▶ _EXERCISE AIM_:
Exactly and only the lines from the one containing "Definition crowded_default_config : Config" through the close of the entries below are to be set down.

▶ _EXERCISE DATA_:
(** The cycle loop over the listed cycle indices. *)
Definition run_cycles (ts : list Z) (st : SimState) : result SimState :=
  foldM (fun s t => cycle t s) ts st.

(** The summary record. *)
Record Summary : Type := mkSummary {
  energy_kwh_total : Q;
  migrations_total : Z;
  hosts_off_final : Z;
  util_mean_final : Q;
  util_p95_final : Q;
  hi_watermark_breaches : Z;
  final_target_util : Q
}.

(** The list [utils]: one entry per key of [cpu_loads] whose capacity is
    positive. *)
Fixpoint utils_of (caps : dict Q) (cpu : dict Q) : result (list Q) :=
  match cpu with
  | [] => Ok []
  | (hid, load) :: rest =>
      cap <- dict_lookup hid caps ;;
      us <- utils_of caps rest ;;
      if Qlt_bool 0 cap then Ok ((load / cap)%Q :: us) else Ok us
  end.

(** The summary metrics, after the last cycle. *)
Definition summarize (st : SimState) : result Summary :=
  let on := active_hosts (st_hosts st) in
  '(cpu, _) <- loads_predicted on (st_vms st) ;;
  let caps := dict_from (map (fun h => (h_id h, cpu_cap h)) on) in
  utils <- utils_of caps cpu ;;
  let util_mean :=
    match utils with
    | [] => 0.0%Q
    | _ => py_round (stats_mean utils) 4
    end in
  let util_p95 :=
    if (20 <=? length utils)%nat then py_round (quantiles20_last utils) 4
    else match utils with
         | [] => 0.0%Q
         | u :: us => py_max_list u us
         end in
  Ok (mkSummary (py_round (total_kwh st) 3)
                (total_migrations st)
                (Z.of_nat (length (off_hosts (st_hosts st))))
                util_mean util_p95
                (total_breaches st)
                (py_round (target_util (st_cfg st)) 3)).

(** [simulate(cfg)] called with the [random] module in state [g0]: the
    returned record, the [cfg] object as the call leaves it, and the state of
    the [random] module afterwards. *)
Definition simulate (cfg : Config) (g0 : Rng) : result (Summary * Config * Rng) :=
  st0 <- init_state cfg ;;
  st <- run_cycles (range (cycles cfg)) st0 ;;
  s <- summarize st ;;
  Ok (s, st_cfg st, st_rng st).

End Simulation.

(** ** A sample instance

    A small linear congruential generator and a six-decimal sine table stand
    for the [random] module and [math.sin] where a run is evaluated. *)

Definition sample_seed (s : Z) : Z := (s mod 2147483648)%Z.

Definition sample_random (g : Z) : Q * Z :=
  let g' := ((1103515245 * g + 12345) mod 2147483648)%Z in
  (Qred (g' # 2147483648), g').

Definition sin24_table (k : Z) : Q :=
  nth (Z.to_nat k)
    [0; 0.258819; 0.5; 0.707107; 0.866025; 0.965926;
     1; 0.965926; 0.866025; 0.707107; 0.5; 0.258819;
     0; -0.258819; -0.5; -0.707107; -0.866025; -0.965926;
     -1; -0.965926; -0.866025; -0.707107; -0.5; -0.258819]%Q 0%Q.

(** Two hosts with one VM each, one cycle. *)
Definition two_host_config : Config := mkConfig 0.6 30.0 0.80 0.90 1.0 1 2 2 7.

(** One host carrying thirty VMs, with a packing target below 0.70.  Each
    VM's prediction is at least [0.6 * 2 + 0.4 * 10], so the host's load is
    above [0.90 * 100] whatever the generator draws. *)
Definition crowded_config : Config := mkConfig 0.6 30.0 0.50 0.90 1.0 1 1 30 7.

(** The same crowd with the default packing target. *)
Definition crowded_default_config : Config := mkConfig 0.6 30.0 0.80 0.90 1.0 1 1 30 7.

(** ** Predicates used in the statements *)

(** Every move in the list names a candidate by its id and current host,
    and an ON host other than that one as destination. *)
Definition move_ok (on : list Host) (vms : list VM) (mv : Move) : Prop :=
  move_dst mv <> move_src mv /\
  (exists vm, In vm vms /\ v_id vm = fst (fst mv) /\ host_id vm = move_src mv) /\
  (exists d, In d on /\ h_id d = move_dst mv).

(** Two VM records that agree on everything but the cached predictions. *)
Definition same_up_to_pred (a b : VM) : Prop :=
  v_id a = v_id b /\ host_id a = host_id b /\
  cpu_use_hist a = cpu_use_hist b /\ mem_use_hist a = mem_use_hist b.

(** A state with another VM list in place of its own. *)
Definition with_vms {Rng : Type} (st : SimState Rng) (vms : list VM) : SimState Rng :=
  mkState (st_hosts st) vms (st_cfg st) (total_kwh st) (total_migrations st)
          (total_breaches st) (st_rng st).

▶ _EXERCISE RESULT_:
Definition crowded_default_config : Config := mkConfig 0.6 30.0 0.80 0.90 1.0 1 1 30 7.

(** ** Predicates used in the statements *)

(** Every move in the list names a candidate by its id and current host,
    and an ON host other than that one as destination. *)
Definition move_ok (on : list Host) (vms : list VM) (mv : Move) : Prop :=
  move_dst mv <> move_src mv /\
  (exists vm, In vm vms /\ v_id vm = fst (fst mv) /\ host_id vm = move_src mv) /\
  (exists d, In d on /\ h_id d = move_dst mv).

(** Two VM records that agree on everything but the cached predictions. *)
Definition same_up_to_pred (a b : VM) : Prop :=
  v_id a = v_id b /\ host_id a = host_id b /\
  cpu_use_hist a = cpu_use_hist b /\ mem_use_hist a = mem_use_hist b.

(** A state with another VM list in place of its own. *)
Definition with_vms {Rng : Type} (st : SimState Rng) (vms : list VM) : SimState Rng :=
  mkState (st_hosts st) vms (st_cfg st) (total_kwh st) (total_migrations st)
          (total_breaches st) (st_rng st).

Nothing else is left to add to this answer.